2. Get Up Early Not everyone's a fan of early starts but if you want to shoot macro photography out in the field, it's something you should get used to doing. Some subjects tend to be less active in the morning, especially when it's still a little chilly, making them easier to photograph and plants, flowers and other foliage are less likely to have had a bite taken out of them early on too. Morning's can bring a sprinkling of dew which adds another level of interest to your shots and morning light is softer and warmer too.
3. Try Backlighting Low, morning light makes it easier to backlight your subjects which can give your macro shots an interesting twist. Objects which are slightly translucent such as leaves, flower petals and butterfly wings look really good when light shines through them from the back. Keep a close eye on your shots though as the light levels can fool your camera into thinking the scene's too bright and it will underexpose the shot. If you do have problems just use exposure compensation to fix it.
4. Switch To Manual Focus When working close to a subject autofocus tends to end up searching backwards and forwards for something to focus on. Eventually it may focus on the right point but it's much quicker to switch over to manual where you'll be able to focus more precisely. If you're not used to using manual focus it can take a little bit of practice but if you try shooting flowers, fungi and other objects which are less likely to fly or run off, you don't have to rush so can take your time in getting your focusing spot-on. Then, once you're used to working manually, move on to more tricky subjects such as insects and other wildlife.
5. Try Pre-Focusing Some macro subjects such as insects move fast and scare easily so pre-focusing your lens before they come into frame can increase your chances of capturing a good shot. Find something that's of a similar size of your subject and position it the same distance away as your subject will be when it lands.
6. Pack A Polarising Filter A polarising filter can be fitted to a lens to ensure the colours captured are the same as the real thing, giving your shots more punch in the process. Attaching a polarising filter to your lens will slow your shutter speeds down, however so make sure you're using a tripod to stop shake which can spoil your shot when working hand-held.
7. Avoid Shake Camera shake is more noticeable when working close to your subject so always use a tripod. If you have one, use a remote release to fire the shutter button so you don't have to touch the camera or use the camera's self-timer. Making sure your image stabilisation is on and using quicker shutter speeds, which you can get by switching to a higher ISO if you're working in low light, will help keep movement to a minimum but it's still best to fasten your camera to a tripod.

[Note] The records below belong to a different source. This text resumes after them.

Lemma collapse_slash_slash (r : string) :
  collapse_slashes (String "/" (String "/" r)) = collapse_slashes (String "/" r).
Proof. reflexivity. Qed.

Lemma collapse_slash_other (c : ascii) (r : string) :
  c ≠ "/"%char →
  collapse_slashes (String "/" (String c r)) = String "/" (String c (collapse_slashes r)).
Proof.
  intros Hc. rewrite <- (collapse_other c r Hc).
  change (collapse_slashes (String "/" (String c r)))
    with (if Ascii.eqb "/" "/" && Ascii.eqb c "/"
          then collapse_slashes (String c r)
          else String "/" (collapse_slashes (String c r))).
  rewrite (proj2 (Ascii.eqb_neq c "/") Hc). reflexivity.
Qed.

Lemma longest_slash_run_ge (cur : nat) (s : string) :
  (cur ≤ longest_slash_run cur s)%nat.
Proof.
  revert cur. induction s as [|c r IH]; intros cur; simpl; [lia|].
  destruct (Ascii.eqb c "/"); [specialize (IH (S cur)) |]; lia.
Qed.

Lemma longest_slash (cur : nat) (r : string) :
  longest_slash_run cur (String "/" r) = longest_slash_run (S cur) r.
Proof. reflexivity. Qed.

Lemma longest_other (cur : nat) (c : ascii) (r : string) :
  c ≠ "/"%char →
  longest_slash_run cur (String c r) = Nat.max cur (longest_slash_run 0 r).
Proof. intros Hc. simpl. by rewrite (proj2 (Ascii.eqb_neq c "/") Hc). Qed.

Ltac squeeze_step :=
  repeat match goal with
    | |- context [squeeze (String "/" (String "/" ?r))] =>
        rewrite (squeeze_slash_slash r)
    | H : ?c ≠ "/"%char |- context [squeeze (String "/" (String ?c ?r))] =>
        rewrite (squeeze_slash_other c r H)
    | H : ?c ≠ "/"%char |- context [squeeze (String ?c ?r)] =>
        rewrite (squeeze_other c r H)
    end.

Ltac collapse_step :=
  repeat match goal with
    | |- context [collapse_slashes (String "/" (String "/" ?r))] =>
        rewrite (collapse_slash_slash r)
    | H : ?c ≠ "/"%char |- context [collapse_slashes (String "/" (String ?c ?r))] =>
        rewrite (collapse_slash_other c r H)
    | H : ?c ≠ "/"%char |- context [collapse_slashes (String ?c ?r)] =>
        rewrite (collapse_other c r H)
    end.

(** The first character of [s]: nothing, a slash, or something else. *)
Ltac head_of s c Hc :=
  destruct s as [|c s]; [| destruct (ascii_dec c "/") as [-> | Hc]].

(** Two passes of [replace("//", "/")] reduce every run of at most four
    slashes to one slash. *)
Lemma squeeze_twice (n : nat) (s : string) :
  (String.length s ≤ n)%nat →
  (longest_slash_run 0 s ≤ 4)%nat →
  squeeze (squeeze s) = collapse_slashes s.
Proof.
  revert s. induction n as [|n IH]; intros s Hlen Hrun.
  { destruct s; [reflexivity | simpl in Hlen; lia]. }
  assert (Hrest : ∀ k c r, c ≠ "/"%char →
            (String.length r ≤ n)%nat →
            (Nat.max k (longest_slash_run 0 r) ≤ 4)%nat →
            String c (squeeze (squeeze r)) = String c (collapse_slashes r)).
  { intros k c r _ Hr Hk. f_equal. apply IH; lia. }
  head_of s c0 H0; [reflexivity| |].
  2:{ squeeze_step. collapse_step. rewrite longest_other in Hrun by done.
      simpl in Hlen. apply (Hrest 0%nat); [done | lia | done]. }
  head_of s c1 H1; [reflexivity| |].
  2:{ squeeze_step. collapse_step.
      rewrite longest_slash, longest_other in Hrun by done.
      simpl in Hlen. f_equal. apply (Hrest 1%nat); [done | lia | done]. }
  head_of s c2 H2; [reflexivity| |].
  2:{ squeeze_step. collapse_step.
      rewrite !longest_slash, longest_other in Hrun by done.
      simpl in Hlen. f_equal. apply (Hrest 2%nat); [done | lia | done]. }
  head_of s c3 H3; [reflexivity| |].
  2:{ squeeze_step. collapse_step.
      rewrite !longest_slash, longest_other in Hrun by done.
      simpl in Hlen. f_equal. apply (Hrest 3%nat); [done | lia | done]. }
  head_of s c4 H4; [reflexivity| |].
  2:{ squeeze_step. collapse_step.
      rewrite !longest_slash, longest_other in Hrun by done.
      simpl in Hlen. f_equal. apply (Hrest 4%nat); [done | lia | done]. }
  rewrite !longest_slash in Hrun.
  pose proof (longest_slash_run_ge 5 s). lia.
Qed.
Lemma errors_of_nil (d : customer_data) :
  errors_of d = [] <-> forallb fst (checks d) = true.
Proof.
  rewrite errors_of_checks. unfold checks.
  destruct (_validate_name (name d)), (_validate_birthday (birthday d)),
    (_validate_email (email d)), (_validate_phone (phone d)),
    (_validate_address (address d)), (contact_in_set (preferred_contact d));
    simpl; split; intro H; try reflexivity; discriminate.
Qed.

(** C1: the six checks all run, whatever the others give; [errors] holds
    the messages of the failing checks, one per failing check, in the
    order name, birthday, email, phone, address, contact preference; it is
    empty exactly when every check passes; the all-invalid sample gives
    the six messages in that order. *)
Theorem validate_all_accumulates :
  (forall n b e p a c : str,
      validate_all n b e p a c
      = map snd (filter (fun k => negb (fst k))
                   (checks (CustomerData n b e p a c)))) /\
  (forall n b e p a c : str,
      List.length (validate_all n b e p a c)
      = List.length (filter negb
                       (map fst (checks (CustomerData n b e p a c))))) /\
  (forall n b e p a c : str,
      validate_all n b e p a c = [] <->
      _validate_name n = true /\ _validate_birthday b = true /\
      _validate_email e = true /\ _validate_phone p = true /\
      _validate_address a = true /\ contact_in_set c = true) /\
  validate_all (lit "") (lit "1990-13-40") (lit "bad") (lit "123") (lit "")
    (lit "Fax")
  = [MSG_NAME; MSG_BIRTHDAY; MSG_EMAIL; MSG_PHONE; MSG_ADDRESS; MSG_CONTACT].
Proof.
  split; [| split; [| split]].
  - intros. apply (errors_of_checks (CustomerData n b e p a c)).
  - intros. change (validate_all n b e p a c)
      with (errors_of (CustomerData n b e p a c)).
    rewrite errors_of_checks. unfold checks. simpl.
    destruct (_validate_name n), (_validate_birthday b), (_validate_email e),
      (_validate_phone p), (_validate_address a), (contact_in_set c);
      reflexivity.
  - intros. change (validate_all n b e p a c)
      with (errors_of (CustomerData n b e p a c)).
    rewrite errors_of_nil. unfold checks. simpl.
    rewrite !andb_true_iff. tauto.
  - reflexivity.
Qed.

8. Windy Days Are Your Enemy As already mentioned, any movement in the frame is exaggerated when working at such close focusing distances so what may seem like a small breeze to you can look like a strong, winter gale blowing through your image.
You can hold your subject in place with plamps etc. or if you're patient, just wait for the wind to stop blowing. You can also try and shelter the plant you're photographing with a make-shift shield. Card works well but if you're out in the field try using your camera bag or even your own body to shield your subject from the wind. Also, using a slightly quicker shutter speed will freeze motion but this isn't always possible, especially when working in darker locations such as woods.
9. Get In Close Then Add Some Space By isolating part of a flower, insect or leaf you can create strong, abstract shots. So find detail that interests you and really zoom in close, filling the frame with striking shapes and interesting patterns.
Don't forget to try the opposite too so your subject has some space to 'breath'. Why? Well it can help give your image context as well as create a sense of scale in your shot. Do keep your background simple if you do this though as you don't want it to distract from your main subject.
10. Light Your Shot Well Where possible, try to use natural light, however there are times when this isn't possible such as working in the woods where light levels are lower or when you're working with subjects that move quickly.
Rather than using your camera's built-in flash which is harsh and often too direct, try using a ring flash which can give a more even spread of light. Watch out for overexposed 'hotspots' appearing on your subject and when using natural light, make sure your own shadow isn't caught in-frame. You may also need to use a reflector to bounce much needed light into dark areas of the shot. You can buy reflectors but one made from a piece of card and silver foil can work just as well.